Implementation of zero-trust principles: Every vendor connection should be treated as potentially compromised, requiring multi-factor authentication, least-privilege access controls, and network segmentation to limit the scope of any potential breach.
Regular HIPAA risk assessments: Comprehensive HIPAA risk assessment processes must evaluate not just your internal systems but also the security posture of every business associate and vendor with access to protected health information.
The Role of HIPAA Compliant Cloud Backup in Vendor Risk Management
One often-overlooked aspect of vendor risk management is ensuring your backup and disaster recovery systems remain secure even if primary vendor connections are compromised. HIPAA compliant cloud backup solutions provide an additional layer of protection by maintaining encrypted, isolated copies of your critical data that remain accessible even during vendor-related security incidents.
HIPAA compliant cloud backup systems should include automatic encryption, immutable storage options, and the ability to quickly restore operations without relying on potentially compromised vendor connections. This becomes crucial during ransomware attacks that target your primary IT vendors.
Building a Comprehensive Third-Party Risk Strategy
Start with inventory and classification: Work with your managed IT support for healthcare provider to create a complete inventory of all vendors with network access, categorizing them by risk level based on the type and sensitivity of data they can access.

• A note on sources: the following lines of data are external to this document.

Lemma wp_flush_rec fuel h b pre top r fs q c :
  repr h b pre top r fs q c -> (length fs < fuel)%nat ->
  wp (cbb_flush_rec malloc_ok fuel (root fs q)) h
    (fun _ h' => exists out, collapse fs c = Some out /\
       repr h' b pre top r [] (root fs q) out /\ same_outside h h' b (ptrs fs q))
    (fun h' => (exists fs' q' c', repr h' b pre top r fs' q' c' /\
         root fs' q' = root fs q /\ ptrs fs' q' ⊆ ptrs fs q) /\
       same_outside h h' b (ptrs fs q) /\
       forall out, collapse fs c = Some out -> ~ roomy malloc_ok r (zlen (pre ++ out))).
Proof.
  revert h pre top fs. induction fuel as [|fuel IH]; intros h pre top fs Hr Hf; [lia|].
  destruct fs as [|f fs]; cbn [cbb_flush_rec].
  { pose proof Hr as (_ & [off Hq] & _). apply wp_bind. eapply wp_load_cbb; [exact Hq|].
    cbn [cbb_base cbb_child]. apply wp_ret. exists c. split; [done|].
    split; [done|apply same_outside_refl]. }
  pose proof Hr as (Hb & [Hp Hfr] & Hnd & Hfs). apply wp_bind.
  eapply wp_load_cbb; [exact Hp|]. cbn [cbb_base cbb_child cbb_pending_len_len].
  inversion_clear Hfs as [|? ? [Hk Hh] Hfs'].
  destruct (Z.eqb_spec (hole (f_kind f)) 0) as [E|_].
  { destruct (f_kind f); cbn in *; lia. }
  pose proof (repr_tail _ _ _ _ _ _ _ _ _ Hr) as Hr'. cbn [length] in Hf.
  apply wp_bind. eapply wp_conseq; [apply (IH _ _ _ _ Hr'); lia| |].
  - intros _ h1 (out1 & Hout1 & Hr1 & Hs1).
    assert (Hsub1 : ptrs [] (root fs q) ⊆ ptrs fs q).
    { unfold ptrs. destruct fs; cbn; set_solver. }
    assert (Hr1' : repr h1 b pre top r [f] (root fs q) out1) by (by eapply repr_cons).
    assert (Hsub2 : ptrs [f] (root fs q) ⊆ ptrs (f :: fs) q).
    { unfold ptrs in *. cbn in *. set_solver. }
    assert (Hs1' : same_outside h h1 b (ptrs (f :: fs) q)).
    { eapply same_outside_trans; [exact Hs1|apply same_outside_refl|].
      unfold ptrs. cbn. set_solver. }
    eapply wp_conseq; [apply (wp_flush_prefix _ _ _ _ _ _ _ _ Hr1')| |].
    + intros _ h2 (px & Hpx & Hr2 & Hs2). exists (f_bytes f ++ px ++ out1).
      cbn [collapse]. rewrite Hout1. cbn. rewrite Hpx. split; [done|]. split; [done|].
      eapply same_outside_trans; [exact Hs1'| |done].
      by eapply same_outside_trans; [exact Hs2|apply same_outside_refl|].
    + intros h2 ([hl Hr2] & Hs2 & Hno). split; [|split].
      * eexists _, _, _. split; [exact Hr2|]. split; [done|]. exact Hsub2.
      * eapply same_outside_trans; [exact Hs1'| |done].
        by eapply same_outside_trans; [exact Hs2|apply same_outside_refl|].
      * intros out. cbn [collapse]. rewrite Hout1. cbn.
        destruct (prefix (f_kind f) (zlen out1)) as [px|] eqn:Hpx; [|done].
        cbn. intros [= <-]. by apply Hno.
  - intros h1 ((fs' & q' & c' & Hr1 & Hroot & Hsub) & Hs1 & Hno). split; [|split].
    + exists (f :: fs'), q', c'. split; [by eapply repr_cons|]. split; [done|].
      unfold ptrs in *. cbn. set_solver.
    + eapply same_outside_trans; [exact Hs1|apply same_outside_refl|].
      unfold ptrs. cbn. set_solver.
    + intros out. cbn [collapse]. destruct (collapse fs c) as [out1|] eqn:Hout1; [|done].
      cbn. destruct (prefix (f_kind f) (zlen out1)) as [px|] eqn:Hpx; [|done].
      cbn. intros [= <-] Hroom. apply (Hno out1 eq_refl). eapply roomy_mono; [exact Hroom|].
      pose proof (zlen_prefix _ _ _ Hk Hpx). rewrite !zlen_app, Hh. lia.
Qed.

Implement layered monitoring: Deploy automated systems that continuously scan for anomalies in vendor behavior, including unusual data access patterns, login attempts from new locations, or changes to vendor security configurations.

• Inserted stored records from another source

(** Every call does what its command means. *)
Lemma exec_refines c : cmd_ok c -> refines (exec malloc_ok c) (denote c).
Proof.
  destruct c as [p|p data|p n|p v|p v|p v|p v|p v|p ch|p ch|p ch|p ch|p ch tag|p ch v|p]; cbn [cmd_ok]; intros Hok.
  - eapply refines_appends; [by intros|]. eapply appends_ext; [|apply CBB_flush_appends].
    intros. apply app_nil_r.
  - eapply refines_appends; [by intros|]. by apply CBB_add_bytes_appends.
  - eapply refines_appends; [intros; by apply wp_unit|]. by apply CBB_add_space_appends.
  - by apply (refines_add_u p v 1).
  - by apply (refines_add_u p v 2).
  - by apply (refines_add_u p v 3).
  - by apply (refines_add_u p v 4).
  - eapply refines_appends; [by intros|]. by apply CBB_add_u64_appends.
  - by apply refines_prefixed.
  - by apply refines_prefixed.
  - by apply refines_prefixed.
  - by apply refines_prefixed.
  - cbn [denote exec]. destruct (Z.ltb_spec tag (2 ^ 8)) as [Ht|Ht]; cbn [andb].
    + destruct (Z.eqb_spec (Z.land tag 0x1f) 0x1f) as [Hm|Hm]; cbn [negb].
      * intros h b r B (fs & q & c & -> & Hr) _. unfold CBB_add_asn1, wp. cbn.
        rewrite (proj2 (Z.ltb_ge _ _)) by lia. rewrite Hm. cbn. rewrite eroot_erase.
        split; [by eapply repr_alive|]. split; [done|]. eauto.
      * eapply refines_transforms; [by intros|]. apply CBB_add_asn1_transforms; [lia|done].
    + intros h b r B (fs & q & c & -> & Hr) _. unfold CBB_add_asn1, wp. cbn.
      rewrite (proj2 (Z.ltb_lt _ _)) by lia. cbn. rewrite eroot_erase.
      split; [by eapply repr_alive|]. split; [done|]. eauto.
  - intros h b r B Hh Hub. pose proof (a_at_not_fail_ptr _ _ _ _ ch Hub ltac:(set_solver)).
    revert h b r B Hh Hub. eapply refines_transforms; [by intros|].
    by apply CBB_add_asn1_uint64_transforms.
  - apply refines_discard.
Qed.

Lemma refines_seq m1 m2 am1 am2 :
  refines m1 am1 -> refines m2 am2 -> refines (m1;; m2) (am1;; am2).
Proof.
  intros H1 H2 h b r B Hh Hub. apply wp_bind. unfold mbind, M_bind in Hub |- *.
  destruct (am1 B) as [[] B1|B1|] eqn:E1; [| |done].
  - eapply wp_conseq; [apply (H1 _ _ _ _ Hh); by rewrite E1| |].
    + intros [] h1 (B' & E' & Hh1 & Hroot & Hs). rewrite E1 in E'. injection E' as <-.
      eapply wp_conseq; [by apply (H2 _ _ _ _ Hh1)| |].
      * intros [] h2 (B2 & E2 & Hh2 & Hroot2 & Hs2). exists B2.
        split_and!; [done..|congruence|]. intros b' Hb'. by rewrite Hs2, Hs.
      * intros h2 (Ha & Hs2 & Hf). split_and!; [by rewrite Hroot in Ha| |done].
        intros b' Hb'. by rewrite Hs2, Hs.
    + intros h1 (Ha & Hs & Hf). split_and!; [done..|]. intros Hm. destruct (Hf Hm); congruence.
  - eapply wp_conseq; [apply (H1 _ _ _ _ Hh); by rewrite E1| |].
    + intros [] h1 (B' & ? & _). congruence.
    + intros h1 (Ha & Hs & Hf). split_and!; [done..|]. eauto.
Qed.

Lemma exec_all_refines cs : Forall cmd_ok cs -> refines (exec_all malloc_ok cs) (denote_all cs).
Proof.
  induction 1 as [|c cs Hc Hcs IH]; [|by apply refines_seq; [apply exec_refines|]].
  intros h b r B Hh _. apply wp_ret. by exists B.
Qed.

(** *** Creation and completion *)

Lemma CBB_init_spec h p cap :
  0 <= cap < 2 ^ 64 ->
  wp (CBB_init malloc_ok p cap) h
    (fun _ h' => exists b, bases h !! b = None /\ holds h' b true ([], p, []) /\ same_bases h h' b)
    (fun h' => (exists c, cbbs h' !! p = Some c /\ cbb_base c = None) /\ bases h' = bases h /\
       ~ forall n, malloc_ok n = true).
Proof.
  intros Hcap. unfold CBB_init. apply wp_bind, wp_store_cbb.
  set (n := if cap =? 0 then CBB_INITIAL_SIZE else cap).
  assert (Hn : 0 < n < 2 ^ 64).
  { unfold n, CBB_INITIAL_SIZE. destruct (Z.eqb_spec cap 0); lia. }
  cbv zeta. set (h0 := mkHeap _ _).
  assert (Hp : cbbs h0 !! p = Some zeroed_CBB) by apply lookup_insert_eq.
  assert (Hfail : forall n, malloc_ok n = false -> ~ forall n, malloc_ok n = true) by congruence.
  apply wp_bind, wp_check; intros Hm; [|split_and!; eauto].
  unfold cbb_init. apply wp_bind, wp_check; intros Hm2; [|split_and!; eauto].
  apply wp_bind, wp_gets. apply wp_bind, wp_store_base.
  set (b := fresh _). assert (Hb : bases h !! b = None).
  { apply not_elem_of_dom. apply is_fresh. }
  apply wp_bind. eapply wp_load_cbb; [exact Hp|]. apply wp_store_cbb.
  exists b. split_and!; [done| |intros b' Hb'; cbn; by rewrite lookup_insert_ne].
  exists [], p, []. split; [done|]. eapply repr_leaf_intro; [|cbn; apply lookup_insert_eq].
  eexists. split; [cbn; apply lookup_insert_eq|]. split; [|done].
  split_and!; cbn; [apply zlen_rep; lia|lia..].
Qed.

Lemma CBB_cleanup_alive h b p :
  alive h b p -> exists h', CBB_cleanup p h = Ret tt h' /\ bases h' = delete b (bases h).
Proof.
  intros [(c & Hp & Hc) [st Hb]]. unfold CBB_cleanup, load_cbb, load_base, free_base, store_cbb.
  mstep. rewrite Hp, Hc, Hb. eexists. split; [done|]. done.
Qed.

Lemma CBB_cleanup_null h p c :
  cbbs h !! p = Some c -> cbb_base c = None ->
  exists h', CBB_cleanup p h = Ret tt h' /\ bases h' = bases h.
Proof.
  intros Hp Hc. unfold CBB_cleanup, load_cbb, store_cbb. mstep. rewrite Hp, Hc. eauto.
Qed.

Lemma delete_same_bases h h' b :
  bases h !! b = None -> same_bases h h' b -> delete b (bases h') = bases h.
Proof.
  intros Hb Hs. apply map_eq. intros b'. destruct (decide (b' = b)) as [->|Hne].
  - by rewrite lookup_delete_eq.
  - by rewrite lookup_delete_ne, Hs.
Qed.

Establish incident response protocols: Develop specific procedures for responding to vendor-related security incidents, including communication plans, data isolation procedures, and alternative operational workflows that don’t rely on compromised vendor connections.
Regular security assessments: Conduct quarterly reviews of vendor security practices, requiring documentation of their cybersecurity measures and incident response capabilities.
What This Means for Your Practice
The surge in third-party vendor attacks means that traditional, internally-focused cybersecurity strategies are no longer sufficient for healthcare organizations. Your practice needs managed IT support for healthcare that specifically addresses vendor risk management as a primary concern, not an afterthought.
This shift requires viewing cybersecurity as an ecosystem-wide challenge rather than an internal IT problem. Every vendor relationship represents both an operational necessity and a potential security vulnerability. The practices that successfully navigate this landscape will be those that partner with IT support providers who understand the unique challenges of healthcare vendor risk management and can implement comprehensive monitoring, assessment, and response capabilities across your entire technology ecosystem.
By taking proactive steps now to secure your vendor relationships, you’re not just protecting patient data—you’re ensuring operational continuity and regulatory compliance in an increasingly complex threat environment.